What this is good for

  • Data URL format: ready to paste into HTML, CSS, or JS as-is
  • All web formats: PNG, JPEG, GIF, SVG, WebP, BMP, ICO
  • Client-side only: your image never uploads anywhere
  • Instant encoding: result appears the moment you pick a file
  • One-click copy: full data URL string on your clipboard

When Base64 makes sense

HTML email images. Most email clients block external images by default. The user has to click “display images” before they see anything. But Base64-embedded images render immediately, they’re part of the HTML body, not external resources. For logos, icons, and small graphics in transactional emails, this is a game-changer.

Single-file HTML documents. You’re generating a report that someone will download and open locally. If the images are external files, they’ll break the moment the report moves to a different folder. Base64 embeds make the document completely self-contained. Drop it on a USB drive, email it, open it offline, everything works.

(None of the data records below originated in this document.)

(** A counter observation that carries a string. *)
Definition mistyped_sample : Metric :=
  {| m_Name := "requests"; m_Digest := 7; m_Type := "counter";
     m_Value := VString "1"; m_SampleRate := 1; m_Tags := [] |}.

(** Two [ProcessMetric] calls and a [Flush], interleaved: the first call
    runs to its end, the flush swaps the maps, the second call takes the
    mutex before the flush goes on to its samplers. *)
Definition two_samples : list Metric := [counter_sample; unknown_sample].

Definition interleaved : list Choice :=
  [RunProcess 0; RunProcess 0; RunProcess 0; RunProcess 0;
   RunFlush; RunFlush; RunFlush; RunFlush;
   RunProcess 1; RunFlush; RunProcess 1; RunProcess 1; RunProcess 1].

Definition interleaved_end : Config :=
  default (init one_counter two_samples)
    (exec 0 (init one_counter two_samples) interleaved).

Definition interleaved_out : list (DDMetric DDFields) :=
  match c_flush interleaved_end with F_done out => out | _ => [] end.

End Examples.

(** ** The worker's loop *)

Section WorkLoop.
Context `{Samplers}.
Local Abbreviation DDM := (DDMetric DDFields).

(** What one [select] of [Work] picked: a metric received on [WorkChan],
    or the receive on [QuitChan]. *)
Inductive Selected :=
| Received (m : Metric)
| Quit.

(** How far [Work] got: it returned, it is blocked in [select] with
    nothing to receive, or a panic in [ProcessMetric] went up through it. *)
Inductive WorkEnd := Stopped | Waiting | Crashed.

(** [Work], driven by what its [select] picks each time round the loop. *)
Fixpoint Worker_Work (w : Worker) (picks : list Selected)
    : Worker * list Event * WorkEnd :=
  match picks with
  | [] => (w, [], Waiting)
  | Received m :: picks =>
      let '(w', t, c) := Worker_ProcessMetric w m in
      match c with
      | Returns =>
          let '(w'', t', e) := Worker_Work w' picks in (w'', t ++ t', e)
      | Panics => (w', t, Crashed)
      end
  | Quit :: _ =>
      (w, [ELog Error [("worker", FInt (w_id w))] "Stopping"], Stopped)
  end.

(** ** More ways to read states and traces *)

(** The digests of the observations of one kind. *)
Definition digests_of (kind : string) (ms : list Metric) : gset Z :=
  list_to_set (m_Digest <$> filter (λ m, m_Type m = kind) ms).

(** A sample applied to a sampler of the observation's kind; an
    observation whose value has the wrong dynamic type applies nothing. *)
Definition sample_counter (c : Counter) (m : Metric) : Counter :=
  match m_Value m with
  | VFloat64 v => Counter_Sample c v (m_SampleRate m)
  | _ => c
  end.

Definition sample_gauge (g : Gauge) (m : Metric) : Gauge :=
  match m_Value m with
  | VFloat64 v => Gauge_Sample g v (m_SampleRate m)
  | _ => g
  end.

Definition sample_histo (h : Histo) (m : Metric) : Histo :=
  match m_Value m with
  | VFloat64 v => Histo_Sample h v (m_SampleRate m)
  | _ => h
  end.

Definition sample_set (s : SetSampler) (m : Metric) : SetSampler :=
  match m_Value m with
  | VString v => Set_Sample s v (m_SampleRate m)
  | _ => s
  end.

(** The observations of one kind and one digest, in arrival order. *)
Definition series (kind : string) (d : Z) (ms : list Metric) : list Metric :=
  filter (λ m, m_Type m = kind ∧ m_Digest m = d) ms.

(** A sampler fed a list of observations: each one is applied to the
    sampler there is, or to a fresh one made for it when there is none. *)
Definition fold_series {S} (new : Metric → S) (sample : S → Metric → S)
    (old : option S) (l : list Metric) : option S :=
  foldl (λ o m, Some (sample (default (new m) o) m)) old l.

Global Instance Level_eq_dec : EqDecision Level.
Proof. solve_decision. Defined.

(** The log lines of a trace at one level. *)
Definition logs_at (lvl : Level) (tr : list Event) : list string :=
  omap (λ e, match e with
             | ELog l _ msg => if decide (l = lvl) then Some msg else None
             | _ => None
             end) tr.

(** The records a cycle counted as failed, and those in chunks that were
    accepted. *)
Definition lost (parts : list (list DDM * list Event)) : Z :=
  foldr (λ p acc, foldr Z.add 0 (failures p.2).*1 + acc) 0 parts.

Tiny CSS background images. Decorative dots, subtle patterns, small icons used as pseudo-element backgrounds, if they’re under 5-10 KB, encoding them as Base64 data URLs in your CSS eliminates HTTP requests. On a page that loads 30 tiny icon assets, that’s 30 fewer requests during initial page load.

JavaScript-driven dynamic content. Building images on a canvas and need to pass them around as strings? Data URLs are the native format for this. canvas.toDataURL() gives you the same format this tool produces.

The catch

Base64 encoding increases data size by roughly 33%. A 10 KB image becomes a ~13.3 KB string. For small images, the savings from eliminating HTTP requests outweigh this overhead. For images larger than about 50 KB, you’re usually better off serving them as separate files. The Image Compressor on Toolsvu can shrink images before encoding if your data URLs are getting unwieldy.

To go the other direction, decoding a Base64 string back into a downloadable image, use the Base64 to Image tool.

Base64 encoding questions

What image formats work?

Anything your browser can display: PNG, JPEG, GIF, SVG, WebP, BMP, ICO. The tool reads the file’s MIME type and includes it in the data URL prefix automatically.

How big should the image be?

Keep it under 50 KB for best results. Above that, the 33% size overhead starts hurting more than the eliminated HTTP request helps. For tiny icons and logos (under 10 KB), Base64 embedding is almost always a net win.

Does my image get uploaded?

No. Zero server involvement. The browser’s FileReader API reads the file locally and encodes it in memory. Nothing leaves your machine.

Can I use data URLs in CSS?

Absolutely. background-image: url(data:image/png;base64,...) works in all modern browsers. Great for small patterns, icons, and decorative elements.

What’s the difference between data URL and raw Base64?

A data URL includes the MIME type prefix: data:image/png;base64, followed by the encoded string. Raw Base64 is just the encoded data without the prefix. This tool outputs the full data URL format, ready for direct use in HTML and CSS.